Dua dekade berlalu, migrasi masih menjadi tantangan bagi Turki, Iran dan Pakistan. Terlepas dari upaya terbaik oleh pemerintah negara-negara ini, migrasi terus mempengaruhi hubungan diplomatik antara Eropa dan Turki.

Saat ini, Turki menampung populasi pengungsi terbesar di dunia sekitar 4 juta, sementara tetangganya Pakistan adalah rumah bagi 3,5 juta warga Afghanistan bersama dengan Iran yang menampung 780.000 warga Afghanistan. Selain itu, menurut laporan BBC, “diperkirakan 3,5 juta warga Afghanistan saat ini mengungsi secara internasional di dalam negeri.”
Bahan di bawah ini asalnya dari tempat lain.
(* ===== verification/TxValidator.v ===== *)
(** * TxValidator: the validators' transactions (src/utils/tx.{h,cpp}, class TxValidator)

    The RLP codec of the transactions rdPoS uses for its randomness, with the EIP-155 [v], on the
    readers and lemmas of Tx. *)

From S2P Require Import Prelude Bytes SizedInts Hashing ECDSA Tx.

Record TxValidator := mkTxValidator {
  vt_from : list Z;
  vt_data : list Z;
  vt_chainId : Z;              (* uint64_t *)
  vt_nHeight : Z;              (* uint64_t *)
  vt_v : Z;                    (* uint256_t *)
  vt_r : Z;
  vt_s : Z;
  vt_hash : list Z
}.

#[export] Instance TxValidator_eq_dec : EqDecision TxValidator.
Proof. solve_decision. Defined.

(** [TxValidator::getFunctor]: the first four bytes of the data. *)
Definition vt_functor (tx : TxValidator) : result (list Z) := subspan (vt_data tx) 0 4.

(** ** Serialisation *)

(** The [v] or chain id field: a value below [0x80] is its own byte, 0 included. *)
Definition rlp_byte_or_uint (x : Z) : list Z :=
  if x <? 128 then [byte_of x] else byte_of (bytesRequired x + 128) :: uintToBytes x.

Definition TxValidator_total_size (tx : TxValidator) (includeSig : bool) : Z :=
  rlp_data_size (vt_data tx) + rlp_uint_size (vt_nHeight tx)
  + (if includeSig then rlp_uint_size (vt_v tx) else rlp_uint_size (vt_chainId tx))
  + (if negb includeSig then 1 else 1 + bytesRequired (vt_r tx))
  + (if negb includeSig then 1 else 1 + bytesRequired (vt_s tx)).

Definition TxValidator_payload (tx : TxValidator) (includeSig : bool) : list Z :=
  rlp_data (vt_data tx) ++ rlp_uint (vt_nHeight tx)
  ++ rlp_byte_or_uint (if includeSig then vt_v tx else vt_chainId tx)
  ++ (if negb includeSig then [128] else rlp_sig_part (vt_r tx))
  ++ (if negb includeSig then [128] else rlp_sig_part (vt_s tx)).

Definition TxValidator_rlpSerialize (tx : TxValidator) (includeSig : bool) : list Z :=
  rlp_list_header (TxValidator_total_size tx includeSig) ++ TxValidator_payload tx includeSig.

(** ** Parsing *)

(** The data field; unlike TxBlock's there is no upper bound on the code of a long string. *)
Definition read_val_data (bytes : list Z) (index : nat) : result (list Z * nat) :=
  b ← read_at bytes index;
  if b <? 128 then bs ← subspan bytes index 1; Ok (bs, (index + 1)%nat)
  else if b <? 183 then
    bs ← subspan bytes (index + 1) (Z.to_nat (b - 128));
    Ok (bs, (index + 1 + Z.to_nat (b - 128))%nat)
  else
    let dataLengthSize := Z.to_nat (b - 183) in
    lbs ← subspan bytes (index + 1) dataLengthSize;
    dataLength ← fromBigEndian 64 lbs;
    bs ← subspan bytes (index + 1 + dataLengthSize) (Z.to_nat dataLength);
    Ok (bs, (index + 1 + dataLengthSize + Z.to_nat dataLength)%nat).

(** The height; unlike the other integers its length is not bounded. *)
Definition read_val_nHeight (bytes : list Z) (index : nat) : result (Z * nat) :=
  b ← read_at bytes index;
  let len := if 128 <=? b then b - 128 else 0 in
  if negb (len =? 0) then
    bs ← subspan bytes (index + 1) (Z.to_nat len);
    x ← fromBigEndian 64 bs;
    Ok (x, (index + 1 + Z.to_nat len)%nat)
  else
    x ← (if b =? 128 then Ok 0 else bs ← subspan bytes index 1; fromBigEndian 64 bs);
    Ok (x, (index + 1)%nat).

(** The chain id from [v]. [chainId_] has no initialiser: for 27 and 28 it is read uninitialised. *)
Definition val_chainId (v : Z) : result Z :=
  if 36 <? v then
    let chainId := (v - 35) / 2 in
    if umax 64 <? chainId then Throw RangeError else Ok chainId
  else if negb (v =? 27) && negb (v =? 28) then
    Throw (tx_exn "Invalid tx signature - v is not 27 or 28, v is ")
  else Throw Undefined.

(** [uint8_t{v - (chainId * 2 + 35)}] over checked 256-bit integers. *)
Definition val_recoveryId (v chainId : Z) : result Z :=
  let x := v - (chainId * 2 + 35) in
  _ ← throw_if (x <? 0) RangeError;
  _ ← throw_if (255 <? x) RangeError;
  Ok x.

Section TxValidator_codec.
Context {LS : LibSecp256k1} {BB : BoostBits} {KC : Keccak}.

Definition TxValidator_fields (bytes : list Z) (index : nat) : result TxValidator :=
  '(data, index) ← read_val_data bytes index;
  '(nHeight, index) ← read_val_nHeight bytes index;
  '(v, index) ← read_rlp_uint 256 "V is not a small string" bytes index;
  '(r, index) ← read_rlp_sig_part 55 "R is not a small string" bytes index;
  '(s, index) ← read_rlp_sig_part 55 "S is not a small string" bytes index;
  chainId ← val_chainId v;
  Ok (mkTxValidator zero_address data chainId nHeight v r s zero_hash).

Definition val_with_from_hash (tx : TxValidator) (from hash : list Z) : TxValidator :=
  mkTxValidator from (vt_data tx) (vt_chainId tx) (vt_nHeight tx) (vt_v tx) (vt_r tx) (vt_s tx) hash.

Definition TxValidator_finish (tx : TxValidator) : result TxValidator :=
  recoveryId ← val_recoveryId (vt_v tx) (vt_chainId tx);
  _ ← throw_if (negb (verifySig (vt_r tx) (vt_s tx) recoveryId))
        (tx_exn "Invalid tx signature - doesn't fit elliptic curve verification");
  let sig := makeSig (vt_r tx) (vt_s tx) recoveryId in
  let msgHash := sha3 (TxValidator_rlpSerialize tx false) in
  let key := recover sig msgHash in
  _ ← throw_if (bool_decide (key = UPubKey_zero))
        (tx_exn "Invalid tx signature - cannot recover public key");
  Ok (val_with_from_hash tx (toAddress key) (sha3 (TxValidator_rlpSerialize tx true))).

Definition TxValidator_parse (bytes : list Z) : result TxValidator :=
  index ← read_list_header bytes;
  tx ← TxValidator_fields bytes index;
  TxValidator_finish tx.

(** The signing constructor; [v_] is computed on 64 bits. *)
Definition TxValidator_new (from data : list Z) (chainId nHeight : Z) (privKey : list Z)
    : result TxValidator :=
  let tx0 := mkTxValidator from data chainId nHeight 0 0 0 zero_hash in
  let pubKey := toUPub privKey in
  let add := toAddress pubKey in
  let msgHash := sha3 (TxValidator_rlpSerialize tx0 false) in
  _ ← throw_if (bool_decide (add ≠ from))
        (tx_exn "Private key does not match sender address (from)");
  let sig := sign msgHash privKey in
  let recoveryIds := sig_v sig in
  let v := (recoveryIds + (chainId * 2 + 35) mod 2 ^ 64) mod 2 ^ 64 in
  let tx := mkTxValidator from data chainId nHeight v (sig_r sig) (sig_s sig) zero_hash in
  _ ← throw_if (negb (verifySig (sig_r sig) (sig_s sig) recoveryIds))
        (tx_exn "Invalid tx signature - doesn't fit elliptic curve verification");
  _ ← throw_if (bool_decide (pubKey ≠ recover sig msgHash))
        (tx_exn "Invalid transaction signature, signature derived key doens't match public key");
  Ok (val_with_from_hash tx from (sha3 (TxValidator_rlpSerialize tx true))).
End TxValidator_codec.

(** ** The validator's readers on well-formed input *)

Lemma read_val_data_of l i r : read_rlp_data l i = Ok r → read_val_data l i = Ok r.
Proof.
  unfold read_rlp_data, read_val_data. intros (b & -> & H)%result_bind_ok. cbn [mbind result_bind].
  destruct (b <? 128); [done|]. destruct (b <? 183); [done|]. by destruct (b <? 192).
Qed.

Lemma read_val_nHeight_of msg l i r : read_rlp_uint 64 msg l i = Ok r → read_val_nHeight l i = Ok r.
Proof.
  unfold read_rlp_uint, read_val_nHeight. intros (b & -> & H)%result_bind_ok.
  cbn [mbind result_bind]. destruct (negb _); [|done].
  by apply result_bind_ok in H as (_ & _ & H).
Qed.

Lemma read_val_data_spec l i data rest :
  Z.of_nat (length data) < 2 ^ 64 → length data ≠ 55%nat →
  drop i l = rlp_data data ++ rest → reads (read_val_data l i) data l rest.
Proof.
  intros Hn H55 Hd. destruct (read_rlp_data_spec l i data rest Hn H55 Hd) as (j & Hj & Hd').
  exists j. split; [by apply read_val_data_of|done].
Qed.

Lemma read_val_nHeight_spec l i x rest :
  in_uint 64 x → drop i l = rlp_uint x ++ rest → reads (read_val_nHeight l i) x l rest.
Proof.
  intros Hx Hd. destruct (read_rlp_uint_spec 64 "" l i x rest) as (j & Hj & Hd');
    [by apply in_uint_256_64|lia|by destruct Hx|done|].
  exists j. split; [by eapply read_val_nHeight_of|done].
Qed.

Lemma val_chainId_of chainId rec :
  0 < chainId < 2 ^ 64 → 0 ≤ rec ≤ 1 → val_chainId (rec + (chainId * 2 + 35)) = Ok chainId.
Proof.
  intros Hc Hr. unfold val_chainId, umax. destruct (Z.ltb_spec 36 (rec + (chainId * 2 + 35))); [|lia].
  replace (rec + (chainId * 2 + 35) - 35) with (rec + chainId * 2) by lia.
  rewrite Z.div_add, Z.div_small, Z.add_0_l by lia.
  destruct (Z.ltb_spec (2 ^ 64 - 1) chainId); [lia|reflexivity].
Qed.

Lemma val_recoveryId_of chainId rec :
  0 ≤ rec ≤ 1 → val_recoveryId (rec + (chainId * 2 + 35)) chainId = Ok rec.
Proof.
  intros Hr. unfold val_recoveryId. replace (_ - _) with rec by lia.
  destruct (Z.ltb_spec rec 0); [lia|]. destruct (Z.ltb_spec 255 rec); [lia|done].
Qed.

(** ** Round trip *)

Section TxValidator_correctness.
Context {LS : LibSecp256k1} {BB : BoostBits} {KC : Keccak}.

(** The transactions a network accepts: an EIP-155 [v] for a chain id above 0 and below [2^62]. *)
Definition TxValidator_typed (tx : TxValidator) : Prop :=
  bytes_ok (vt_data tx) ∧ Z.of_nat (length (vt_data tx)) < 2 ^ 32 ∧ length (vt_data tx) ≠ 55%nat ∧
  0 < vt_chainId tx < 2 ^ 62 ∧ in_uint 64 (vt_nHeight tx) ∧
  in_uint 256 (vt_r tx) ∧ in_uint 256 (vt_s tx) ∧ 55 < TxValidator_total_size tx true.

#[export] Instance TxValidator_typed_dec tx : Decision (TxValidator_typed tx).
Proof. unfold TxValidator_typed. apply _. Defined.

Definition val_key (tx : TxValidator) (rec : Z) : list Z :=
  recover (makeSig (vt_r tx) (vt_s tx) rec) (sha3 (TxValidator_rlpSerialize tx false)).

Definition TxValidator_signed (tx : TxValidator) (rec : Z) : Prop :=
  vt_v tx = rec + (vt_chainId tx * 2 + 35) ∧ 0 ≤ rec ≤ 1 ∧
  verifySig (vt_r tx) (vt_s tx) rec = true ∧ val_key tx rec ≠ UPubKey_zero ∧
  vt_from tx = toAddress (val_key tx rec) ∧ vt_hash tx = sha3 (TxValidator_rlpSerialize tx true).

#[export] Instance TxValidator_signed_dec tx rec : Decision (TxValidator_signed tx rec).
Proof. unfold TxValidator_signed. apply _. Defined.

Lemma TxValidator_payload_length tx rec :
  TxValidator_typed tx → TxValidator_signed tx rec →
  Z.of_nat (length (TxValidator_payload tx true)) = TxValidator_total_size tx true ∧
  TxValidator_total_size tx true < 2 ^ 64.
Proof.
  intros (_ & Hdl & _ & Hc & Hn & Hr & Hs & _) (Hv & Hrec & _).
  assert (Hd := rlp_data_length (vt_data tx) ltac:(lia)).
  assert (Hvu : in_uint 256 (vt_v tx)) by (unfold in_uint; lia).
  apply in_uint_256_64 in Hn. assert (Hnl := rlp_uint_length _ Hn).
  assert (Hvb := uintToBytes_length _ Hvu).
  assert (Hrb := uintToBytes_length _ Hr). assert (Hsb := uintToBytes_length _ Hs).
  destruct (bytesRequired_spec _ Hn) as [Hbn _]. destruct (bytesRequired_spec _ Hr) as [Hbr _].
  destruct (bytesRequired_spec _ Hs) as [Hbs _]. destruct (bytesRequired_spec _ Hvu) as [Hbv _].
  unfold TxValidator_payload, TxValidator_total_size, rlp_sig_part, rlp_byte_or_uint, rlp_uint_size,
    rlp_data_size in *.
  destruct (bytesRequired_spec (Z.of_nat (length (vt_data tx))) ltac:(unfold in_uint; lia)) as [Hbd _].
  cbn [negb]. destruct (Z.ltb_spec (vt_v tx) 128);
    rewrite !length_app; cbn [length]; rewrite !Nat2Z.inj_add, ?Nat2Z.inj_succ;
    (split; [rewrite Hd, Hnl; lia|]); repeat case_match; lia.
Qed.

Lemma TxValidator_fields_spec tx rec l i :
  TxValidator_typed tx → TxValidator_signed tx rec →
  drop i l = TxValidator_payload tx true →
  TxValidator_fields l i = Ok (val_with_from_hash tx zero_address zero_hash).
Proof.
  intros (_ & Hdl & H55 & Hc & Hn & Hr & Hs & _) (Hv & Hrec & _) Hd.
  assert (Hdl' : Z.of_nat (length (vt_data tx)) < 2 ^ 64) by lia.
  assert (Hvu : in_uint 256 (vt_v tx)) by (unfold in_uint; lia).
  unfold TxValidator_payload in Hd. cbn [negb] in Hd. unfold TxValidator_fields.
  assert (Hvr : rlp_byte_or_uint (vt_v tx) = rlp_uint (vt_v tx)).
  { unfold rlp_byte_or_uint, rlp_uint. destruct (Z.eqb_spec (vt_v tx) 0); [lia|done]. }
  rewrite Hvr, <- (app_nil_r (rlp_sig_part (vt_s tx))) in Hd.
  assert (Hv256 : vt_v tx < 2 ^ 256) by (by destruct Hvu).
  step_field read_val_data_spec Hd.
  step_field read_val_nHeight_spec Hd.
  step_field read_rlp_uint_spec Hd.
  step_field read_rlp_sig_part_spec Hd.
  step_field read_rlp_sig_part_spec Hd.
  rewrite Hv, val_chainId_of by lia. cbn [mbind result_bind]. by rewrite <- Hv.
Qed.

Lemma val_parse_serialize_aux tx rec :
  TxValidator_typed tx → TxValidator_signed tx rec →
  TxValidator_parse (TxValidator_rlpSerialize tx true) = Ok tx.
Proof.
  intros Ht Hs. unfold TxValidator_parse, TxValidator_rlpSerialize.
  destruct (TxValidator_payload_length _ _ Ht Hs) as [Hl Hlt]. rewrite <- Hl.
  destruct (read_list_header_spec (TxValidator_payload tx true)) as (i & Hh & Hd).
  { destruct Ht as (_&_&_&_&_&_&_&Ht). lia. }
  rewrite Hh. cbn [mbind result_bind].
  rewrite (TxValidator_fields_spec tx rec) by done. cbn [mbind result_bind].
  destruct Hs as (Hv & Hrec & Hver & Hk & Hf & Hh'). unfold TxValidator_finish.
  change (TxValidator_rlpSerialize (val_with_from_hash tx zero_address zero_hash))
    with (TxValidator_rlpSerialize tx).
  cbn [vt_v vt_chainId vt_r vt_s val_with_from_hash]. rewrite Hv, val_recoveryId_of by done.
  cbn [mbind result_bind]. rewrite Hver. cbn [negb throw_if mbind result_bind].
  fold (val_key tx rec). rewrite bool_decide_eq_false_2 by done.
  cbn [throw_if mbind result_bind]. rewrite <- Hf, <- Hh'. by destruct tx.
Qed.

(** the transaction a validator signs is read back by the parser of every other node with the
    same sender, chain id, height, data and hash. *)
Theorem TxValidator_signed_parses from data chainId nHeight privKey tx :
  TxValidator_new from data chainId nHeight privKey = Ok tx →
  TxValidator_typed tx → is_Some (secp_pubkey_create privKey) →
  TxValidator_parse (TxValidator_rlpSerialize tx true) = Ok tx.
Proof.
  intros Hnew Ht [pk Hk]. apply (val_parse_serialize_aux tx (sig_v (sign (sha3
    (TxValidator_rlpSerialize (mkTxValidator from data chainId nHeight 0 0 0 zero_hash) false))
    privKey))); [done|].
  unfold TxValidator_new in Hnew.
  apply result_bind_ok in Hnew as (? & Ha & Hnew). apply throw_if_ok, bool_decide_eq_false in Ha.
  apply result_bind_ok in Hnew as (? & Hv & Hnew). apply throw_if_ok, negb_false_iff in Hv.
  apply result_bind_ok in Hnew as (? & Hr & Hnew). apply throw_if_ok, bool_decide_eq_false in Hr.
  apply Ok_inj in Hnew as <-. apply dec_stable in Ha, Hr.
  match goal with |- context [sig_v (sign ?m _)] => set (msg := m) in * end.
  destruct (sign_format msg privKey) as [Hok Hl].
  assert (Hm := makeSig_fields _ Hok Hl).
  assert (Hrec : 0 ≤ sig_v (sign msg privKey) ≤ 1).
  { split; [|apply verifySig_bounds in Hv; lia].
    unfold sig_v. destruct (lookup_lt_is_Some_2 (sign msg privKey) 64) as [b Hb]; [lia|].
    rewrite (list_lookup_total_correct _ _ _ Hb).
    by apply (Forall_lookup_1 _ _ _ _ Hok) in Hb as [? _]. }
  destruct Ht as (_ & _ & _ & Hc & _). cbn [vt_chainId val_with_from_hash] in Hc.
  split; [cbn; rewrite !Z.mod_small by (rewrite ?Z.mod_small; lia); lia|].
  split; [done|]. split; [exact Hv|].
  match goal with |- val_key ?t ?r ≠ _ ∧ _ =>
    assert (Hkey : val_key t r = toUPub privKey)
      by (unfold val_key; cbn [vt_r vt_s val_with_from_hash]; rewrite Hm; symmetry; exact Hr) end.
  rewrite !Hkey. split; [|split; [by symmetry|reflexivity]].
  intros Hz. assert (Hnz := toUPub_nonzero _ _ Hk). rewrite Hz in Hnz. by vm_compute in Hnz.
Qed.
End TxValidator_correctness.

Definition toy_val_tx : result TxValidator :=
  @TxValidator_new toy_secp boost_ref toy_hash (@toAddress toy_hash toy_pubkey)
    (replicate 60 3) 8080 7 (replicate 32 1).

Definition toy_val : TxValidator :=
  match toy_val_tx with Ok tx => tx | Throw _ => mkTxValidator [] [] 0 0 0 0 0 [] end.

Lemma TxValidator_signed_parses_witness :
  @TxValidator_parse toy_secp boost_ref toy_hash (TxValidator_rlpSerialize toy_val true) = Ok toy_val.
Proof.
  apply (@TxValidator_signed_parses toy_secp boost_ref toy_hash (@toAddress toy_hash toy_pubkey)
    (replicate 60 3) 8080 7 (replicate 32 1) toy_val).
  - by vm_compute.
  - by_compute.
  - by exists toy_pubkey.
Defined.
Tantangan nyata ke depan adalah bagaimana menghindari megabencana akibat ekonomi yang gagal di Afghanistan yang tidak menyisakan pilihan bagi warga Afghanistan selain pergi. Jika komunitas dunia serius dalam menyelesaikan krisis pengungsi, mereka harus mencegah dan menghentikan pasokan senjata kepada kelompok pemberontak, menghentikan militer swasta dan kelompok afiliasinya seperti Blackwater dan panglima perang, dan menghindari campur tangan dan intervensi dalam politik domestik negara lain. Bayangkan, suatu hari ketika kekuatan besar dunia berhenti memaksakan gaya demokrasi mereka, mengendalikan negara-negara miskin melalui Dana Moneter Internasional (IMF) dan menghindari mengambil sumber daya alam melalui cara yang tidak adil. Kami tidak akan mengalami krisis kemanusiaan, atau orang-orang yang meninggalkan tanah air mereka untuk menjadi warga negara kelas dua dan tiga di tempat-tempat yang jauh.

*Akademisi, analis dan aktivis yang berbasis di Inggris, Ph.D. pemegang dari University of Huddersfield

Newsletter Harian Sabah

Tetap up to date dengan apa yang terjadi di Turki, itu wilayah dan dunia.

Anda dapat berhenti berlangganan kapan saja. Dengan mendaftar, Anda menyetujui Ketentuan Penggunaan dan Kebijakan Privasi kami. Situs ini dilindungi oleh reCAPTCHA dan berlaku Kebijakan Privasi dan Persyaratan Layanan Google.